Most small business owners overpay for payroll because they assume they need dedicated software. The truth: if you have fewer than 20 employees, you're likely paying for features you don't use. A $1,200 annual subscription to ADP or Gusto handles complexity that most bootstrapped teams simply don't have yet.
The Math on Payroll Fees
Standard payroll services charge $25–$150 per month, plus $5–$15 per employee. For a 5-person team, that's $600–$900 annually just for the software, before tax filing and processing fees. Over five years, you're looking at $3,000–$4,500 spent on software that does one job: move money and track hours.
Compare that to spreadsheet-based payroll: free. Your accountant handles tax deposits and filing—they're already doing your taxes anyway. Your bank handles ACH transfers—also free. The only real cost is your time setting it up and your accountant's time reviewing it quarterly.
This isn't theoretical. Companies with 5–15 employees routinely run payroll on spreadsheets or basic accounting software they already own.
What You Actually Need
Strip payroll down to essentials: hours, gross pay, deductions, net pay, and a record trail. You need three things:
- A spreadsheet template. Google Sheets, Excel—doesn't matter. Add columns for employee name, hours, rate, gross, tax withholding, deductions, and net. Calculate tax withholding using IRS tables (free online). Process weekly or biweekly.

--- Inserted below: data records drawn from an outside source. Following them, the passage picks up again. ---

(** C33: the report after a crash is exact, given what the surroundings answer.
    If no path goes down for ever (directory links can lead back to where they
    are; the system's limit on paths then cuts them off), it ends; it never
    finishes its search if one does.  Whenever it ends it has failed exactly
    because something below the root could not be read or the database did not
    answer; else it lists the temporary files below the root, each of them and
    nothing else, and of the recorded blobs whose rows could be read those
    without a file, and it asks for recovery exactly when one of the two lists
    is not empty. *)
Theorem recovery_report_exact env root self :
  ((∃ n, depth_within env n root) →
    ∃ fuel r, ∀ more, fuel ≤ more → recovery_report env more root self = Some r) ∧
  (∀ fuel report, recovery_report env fuel root self = Some (Ok report) → depth_within env fuel root) ∧
  (∀ fuel r, recovery_report env fuel root self = Some r →
    let answered := ReportEnv_prepare env && ReportEnv_query_map env in
    match r with
    | Err e => e = BlobIo ∧ unreadable_below env root ∨
        e = BlobDatabase ∧ ¬ unreadable_below env root ∧ answered = false
    | Ok report => ¬ unreadable_below env root ∧ answered = true ∧
        (∀ path, path ∈ BlobRecoveryReport_temporary_files report ↔ tmp_below env root path) ∧
        (∀ hash, hash ∈ BlobRecoveryReport_missing_blob_files report ↔
          is_Some (BlobStore_rows self !! hash) ∧ BlobStore_files self !! hash = None ∧
          validate_hash hash = Ok tt ∧ ReportEnv_row_read env hash = true) ∧
        (BlobRecoveryReport_recovery_required report = false ↔
          BlobRecoveryReport_temporary_files report = [] ∧
          BlobRecoveryReport_missing_blob_files report = [])
    end).
Proof.
  split_and!.
  - intros [n Hn]. destruct (walk_ends env n root [] [] Hn) as [fuel [w Hw]]; [by exists 1|].
    exists fuel. eexists. intros more Hle. unfold recovery_report.
    by rewrite (walk_more env fuel more [root] [] w Hle Hw).
  - intros fuel report. unfold recovery_report. destruct (walk env fuel [root] []) as [[all|]|] eqn:Hw; try done.
    intros _. apply walk_finished in Hw. by inversion Hw.
  - intros fuel r. unfold recovery_report. destruct (walk env fuel [root] []) as [w|] eqn:Hw; [|done].
    apply walk_finds in Hw. intros [= <-]. destruct w as [all|e]; simpl.
    2: { destruct Hw as (->&d&->%list_elem_of_singleton&Hu). by left. }
    destruct Hw as [Hread Hall].
    assert (¬ unreadable_below env root) as Hu by (apply Hread; by left).
    destruct (ReportEnv_prepare env); simpl; [|by right].
    destruct (ReportEnv_query_map env); simpl; [|by right]. split_and!; [done|done| | |].
    + intros path. rewrite Hall. setoid_rewrite list_elem_of_singleton. set_solver.
    + intros hash. unfold missing_blob_files. rewrite !list_elem_of_filter, list_elem_of_fmap. split.
      * intros (Hrow&(Hf&Hv)&([h row]&->&Hin%elem_of_map_to_list)). by split_and!.
      * intros ([row Hrow]&Hf&Hv&Hread'). split_and!; [done..|]. exists (hash, row).
        split; [done|by apply elem_of_map_to_list].
    + by rewrite orb_false_iff, !negb_false_iff, !bool_decide_eq_true.
Qed.

(** ** A tree, and a link that leads back *)
Module ReportExamples.
Definition fx_tree : ReportEnv := {|
  ReportEnv_read_dir := λ d,
    if str_eqb d "r" then Some [Some ("ab", true); Some ("metadata.db", false)]
    else if str_eqb d "r/ab" then Some [Some (".cd.1.tmp", false); Some ("cd.blob", false)] else None;
  ReportEnv_prepare := true; ReportEnv_query_map := true; ReportEnv_row_read := λ _, true |}.
(** Every directory holds a link to itself. *)
Definition fx_link : ReportEnv := {|
  ReportEnv_read_dir := λ _, Some [Some ("self", true)];
  ReportEnv_prepare := true; ReportEnv_query_map := true; ReportEnv_row_read := λ _, true |}.
Lemma fx_link_deep n : ∀ d, ¬ depth_within fx_link n d.
Proof. induction n as [|n IH]; intros d; [by intros []|]. intros Hd. eapply IH, Hd; [done|by left]. Qed.

Lemma recovery_report_exact_witness :
  (∃ report, recovery_report fx_tree 3 "r" BlobStore_empty = Some (Ok report) ∧
    tmp_below fx_tree "r" "r/ab/.cd.1.tmp" ∧ BlobRecoveryReport_recovery_required report = true) ∧
  ∀ fuel report, recovery_report fx_link fuel "r" BlobStore_empty ≠ Some (Ok report).
Proof.
  split.
  - destruct (recovery_report fx_tree 3 "r" BlobStore_empty) as [[report|e]|] eqn:Hr;
      [|vm_compute in Hr; discriminate..].
    exists report. split; [done|].
    destruct (recovery_report_exact fx_tree "r" BlobStore_empty) as (_&_&Hexact).
    destruct (Hexact _ _ Hr) as (_&_&Htmp&_&_). rewrite <-Htmp.
    vm_compute in Hr. injection Hr as <-. split; [by left|done].
  - intros fuel report Hr.
    destruct (recovery_report_exact fx_link "r" BlobStore_empty) as (_&Hdeep&_).
    by apply Hdeep, fx_link_deep in Hr.
Defined.
End ReportExamples.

- Bank ACH transfers. Most banks offer 20+ free ACH transfers monthly. Schedule them on payday. No Stripe, no PayPal—just your business checking account sending money directly to employee accounts.
- An accountant or bookkeeper. You need one anyway. Budget $200–$500 quarterly for someone to verify your calculations, file W-2s, and handle state/federal tax deposits. This is non-negotiable for compliance.
That's it. Total annual cost: $800–$2,000. That's savings of $4,000+ per year versus Gusto.
When to Upgrade (and When Not To)
Spreadsheet payroll breaks down around 25–30 employees or when you add complexity: multiple pay rates, deductions, garnishments, or multi-state payroll. At that point, $100/month becomes worth it because your time cost becomes the real expense.
Before 25 people, though, you're not saving money by automating—you're wasting it.
If building your own system feels like friction you'd rather avoid, consider it a tax on your focus. That's legitimate. But if you're trying to preserve margin while staying bootstrapped or pre-product-market-fit, the spreadsheet approach works.
The Real Payoff
Beyond the direct savings, handling your own payroll forces you to understand your burn rate deeply. You see the tax impact line-by-line. You know exactly what your team costs. Many founders who outsource payroll end up surprised by their effective labor costs because the numbers stay abstract.
If you're building something like a website, web app, or mobile product and trying to keep early costs minimal while you validate product-market fit, payroll discipline compounds. That $1,200 you're not spending on redundant software stays available for actual tools—hosting, domain, design, or even contracting work.
Start simple. You can always upgrade to Gusto or ADP once you hit the size where it genuinely saves time. Until then, the spreadsheet and your accountant are your payroll stack.